Problem details: Of the lines in the data below, write out exactly those from the one holding "(* ===== verification/BorCorrect.v ===== *)" through the one holding "(** ** Round-robin selection *)", both included.
═══
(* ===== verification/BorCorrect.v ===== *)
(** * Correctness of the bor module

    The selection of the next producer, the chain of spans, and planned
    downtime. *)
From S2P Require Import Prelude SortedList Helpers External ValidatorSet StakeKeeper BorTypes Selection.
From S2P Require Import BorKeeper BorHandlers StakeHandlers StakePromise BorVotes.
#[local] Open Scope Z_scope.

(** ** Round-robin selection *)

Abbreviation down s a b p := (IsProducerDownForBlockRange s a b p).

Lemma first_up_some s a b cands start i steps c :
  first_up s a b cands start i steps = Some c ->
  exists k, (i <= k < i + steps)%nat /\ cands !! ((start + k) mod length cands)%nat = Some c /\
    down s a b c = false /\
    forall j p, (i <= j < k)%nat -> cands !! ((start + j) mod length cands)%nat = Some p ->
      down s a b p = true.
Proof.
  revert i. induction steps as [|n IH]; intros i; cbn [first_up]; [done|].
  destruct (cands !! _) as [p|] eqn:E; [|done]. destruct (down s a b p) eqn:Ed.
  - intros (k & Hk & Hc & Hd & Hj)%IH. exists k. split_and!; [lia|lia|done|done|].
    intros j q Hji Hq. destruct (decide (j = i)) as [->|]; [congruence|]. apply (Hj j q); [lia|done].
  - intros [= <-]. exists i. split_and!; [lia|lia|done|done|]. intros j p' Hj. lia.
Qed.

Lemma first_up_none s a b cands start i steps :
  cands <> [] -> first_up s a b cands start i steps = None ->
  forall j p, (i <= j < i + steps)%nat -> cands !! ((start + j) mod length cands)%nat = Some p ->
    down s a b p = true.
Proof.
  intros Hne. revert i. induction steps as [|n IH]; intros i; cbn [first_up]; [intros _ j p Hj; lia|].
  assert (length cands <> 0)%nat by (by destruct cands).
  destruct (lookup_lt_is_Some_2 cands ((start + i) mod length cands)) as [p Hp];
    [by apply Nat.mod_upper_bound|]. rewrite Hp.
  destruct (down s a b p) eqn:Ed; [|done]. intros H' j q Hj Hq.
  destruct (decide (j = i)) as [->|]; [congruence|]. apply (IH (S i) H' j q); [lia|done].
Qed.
═══
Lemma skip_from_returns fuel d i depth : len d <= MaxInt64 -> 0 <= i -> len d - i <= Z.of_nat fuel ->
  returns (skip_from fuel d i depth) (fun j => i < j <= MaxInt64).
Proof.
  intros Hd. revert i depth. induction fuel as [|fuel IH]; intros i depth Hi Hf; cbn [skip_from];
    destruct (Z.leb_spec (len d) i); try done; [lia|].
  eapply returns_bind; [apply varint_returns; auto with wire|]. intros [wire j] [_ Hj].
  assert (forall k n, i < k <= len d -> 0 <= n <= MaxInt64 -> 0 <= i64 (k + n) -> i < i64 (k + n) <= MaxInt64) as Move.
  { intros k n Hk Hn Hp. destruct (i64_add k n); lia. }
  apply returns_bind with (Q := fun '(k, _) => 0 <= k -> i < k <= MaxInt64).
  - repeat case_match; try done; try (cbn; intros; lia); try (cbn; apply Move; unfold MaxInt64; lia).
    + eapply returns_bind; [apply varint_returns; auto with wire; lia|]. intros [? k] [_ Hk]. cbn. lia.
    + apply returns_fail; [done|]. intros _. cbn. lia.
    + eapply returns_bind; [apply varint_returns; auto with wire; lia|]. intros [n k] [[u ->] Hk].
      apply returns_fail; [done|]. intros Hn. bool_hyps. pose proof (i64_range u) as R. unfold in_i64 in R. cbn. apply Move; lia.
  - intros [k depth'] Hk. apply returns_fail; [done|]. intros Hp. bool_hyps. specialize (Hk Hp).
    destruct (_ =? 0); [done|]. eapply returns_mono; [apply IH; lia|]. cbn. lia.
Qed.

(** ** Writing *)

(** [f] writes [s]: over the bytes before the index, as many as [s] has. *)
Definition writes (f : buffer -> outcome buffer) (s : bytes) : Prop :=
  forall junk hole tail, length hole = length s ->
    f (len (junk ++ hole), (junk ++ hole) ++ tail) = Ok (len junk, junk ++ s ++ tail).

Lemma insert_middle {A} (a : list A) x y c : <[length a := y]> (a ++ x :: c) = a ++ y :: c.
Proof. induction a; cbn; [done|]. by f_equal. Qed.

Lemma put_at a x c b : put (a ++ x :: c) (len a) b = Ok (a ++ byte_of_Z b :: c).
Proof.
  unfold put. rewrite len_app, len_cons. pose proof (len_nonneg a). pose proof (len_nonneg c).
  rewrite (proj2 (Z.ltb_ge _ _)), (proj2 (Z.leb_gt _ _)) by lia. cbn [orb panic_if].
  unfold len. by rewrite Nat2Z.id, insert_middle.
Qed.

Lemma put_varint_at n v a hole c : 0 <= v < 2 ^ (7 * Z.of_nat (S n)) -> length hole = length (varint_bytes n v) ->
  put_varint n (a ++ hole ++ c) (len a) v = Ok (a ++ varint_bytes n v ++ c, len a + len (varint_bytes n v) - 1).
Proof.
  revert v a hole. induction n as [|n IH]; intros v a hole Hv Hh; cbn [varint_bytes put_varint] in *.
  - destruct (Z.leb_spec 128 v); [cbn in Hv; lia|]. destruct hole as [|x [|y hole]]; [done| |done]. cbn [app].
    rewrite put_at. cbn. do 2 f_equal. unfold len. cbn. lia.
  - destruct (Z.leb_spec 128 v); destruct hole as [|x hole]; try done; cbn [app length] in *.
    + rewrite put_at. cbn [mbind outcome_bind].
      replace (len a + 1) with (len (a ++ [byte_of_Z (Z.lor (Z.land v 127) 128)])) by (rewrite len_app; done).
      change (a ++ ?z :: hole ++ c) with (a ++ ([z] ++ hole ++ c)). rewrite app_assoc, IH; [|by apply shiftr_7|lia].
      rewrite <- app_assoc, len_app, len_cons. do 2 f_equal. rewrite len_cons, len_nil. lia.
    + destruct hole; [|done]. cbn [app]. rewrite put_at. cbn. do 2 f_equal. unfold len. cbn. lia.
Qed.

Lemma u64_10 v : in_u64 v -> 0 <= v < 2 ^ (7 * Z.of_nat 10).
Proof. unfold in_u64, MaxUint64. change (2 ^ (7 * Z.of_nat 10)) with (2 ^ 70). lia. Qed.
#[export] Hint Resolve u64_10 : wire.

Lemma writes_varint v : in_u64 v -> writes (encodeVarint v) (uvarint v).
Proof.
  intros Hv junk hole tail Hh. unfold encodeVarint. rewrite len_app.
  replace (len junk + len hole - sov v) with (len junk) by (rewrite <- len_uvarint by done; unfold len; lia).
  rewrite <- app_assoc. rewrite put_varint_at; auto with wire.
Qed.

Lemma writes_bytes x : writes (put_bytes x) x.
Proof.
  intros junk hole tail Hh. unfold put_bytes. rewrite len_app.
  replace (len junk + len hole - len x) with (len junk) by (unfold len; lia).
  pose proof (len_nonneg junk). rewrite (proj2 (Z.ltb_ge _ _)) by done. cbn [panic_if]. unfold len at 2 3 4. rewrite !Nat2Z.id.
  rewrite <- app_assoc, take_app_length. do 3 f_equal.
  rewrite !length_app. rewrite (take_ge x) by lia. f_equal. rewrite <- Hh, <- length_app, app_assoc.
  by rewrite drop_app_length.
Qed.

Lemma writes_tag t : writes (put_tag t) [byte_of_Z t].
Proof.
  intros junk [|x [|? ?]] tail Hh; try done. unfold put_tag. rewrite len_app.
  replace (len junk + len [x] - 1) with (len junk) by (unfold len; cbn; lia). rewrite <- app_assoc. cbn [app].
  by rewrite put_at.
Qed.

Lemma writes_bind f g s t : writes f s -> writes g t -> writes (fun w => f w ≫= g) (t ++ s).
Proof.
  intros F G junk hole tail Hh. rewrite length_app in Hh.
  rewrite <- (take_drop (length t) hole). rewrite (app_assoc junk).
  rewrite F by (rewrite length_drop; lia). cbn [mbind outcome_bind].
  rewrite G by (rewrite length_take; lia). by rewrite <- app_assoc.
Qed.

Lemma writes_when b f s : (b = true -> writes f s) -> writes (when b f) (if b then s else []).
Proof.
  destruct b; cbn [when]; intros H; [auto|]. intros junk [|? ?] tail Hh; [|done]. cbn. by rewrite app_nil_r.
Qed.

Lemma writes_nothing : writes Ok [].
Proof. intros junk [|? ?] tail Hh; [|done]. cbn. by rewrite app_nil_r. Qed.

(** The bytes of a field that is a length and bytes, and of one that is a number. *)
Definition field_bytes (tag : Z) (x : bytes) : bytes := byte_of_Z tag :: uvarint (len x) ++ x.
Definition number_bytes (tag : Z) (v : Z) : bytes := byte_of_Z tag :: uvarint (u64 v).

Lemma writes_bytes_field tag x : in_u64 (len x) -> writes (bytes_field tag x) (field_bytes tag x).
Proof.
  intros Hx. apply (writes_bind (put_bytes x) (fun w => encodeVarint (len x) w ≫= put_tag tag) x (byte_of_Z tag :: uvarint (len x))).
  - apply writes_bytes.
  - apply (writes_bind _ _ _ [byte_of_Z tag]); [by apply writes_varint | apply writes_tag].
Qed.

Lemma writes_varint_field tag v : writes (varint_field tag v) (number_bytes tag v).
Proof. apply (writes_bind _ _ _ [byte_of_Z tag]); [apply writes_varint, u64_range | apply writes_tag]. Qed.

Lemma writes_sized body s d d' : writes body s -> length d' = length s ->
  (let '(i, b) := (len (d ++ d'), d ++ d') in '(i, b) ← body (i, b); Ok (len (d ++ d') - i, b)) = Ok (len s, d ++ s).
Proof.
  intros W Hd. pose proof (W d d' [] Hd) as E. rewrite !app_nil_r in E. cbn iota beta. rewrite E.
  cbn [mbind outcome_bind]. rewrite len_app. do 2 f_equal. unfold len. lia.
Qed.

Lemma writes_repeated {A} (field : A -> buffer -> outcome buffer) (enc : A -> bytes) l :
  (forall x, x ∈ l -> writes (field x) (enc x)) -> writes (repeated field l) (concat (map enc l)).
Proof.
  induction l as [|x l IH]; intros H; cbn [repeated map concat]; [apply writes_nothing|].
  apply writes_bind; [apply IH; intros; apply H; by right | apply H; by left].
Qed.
═══
Output for this task:
(* ===== verification/BorCorrect.v ===== *)
(** * Correctness of the bor module

    The selection of the next producer, the chain of spans, and planned
    downtime. *)
From S2P Require Import Prelude SortedList Helpers External ValidatorSet StakeKeeper BorTypes Selection.
From S2P Require Import BorKeeper BorHandlers StakeHandlers StakePromise BorVotes.
#[local] Open Scope Z_scope.

(** ** Round-robin selection *)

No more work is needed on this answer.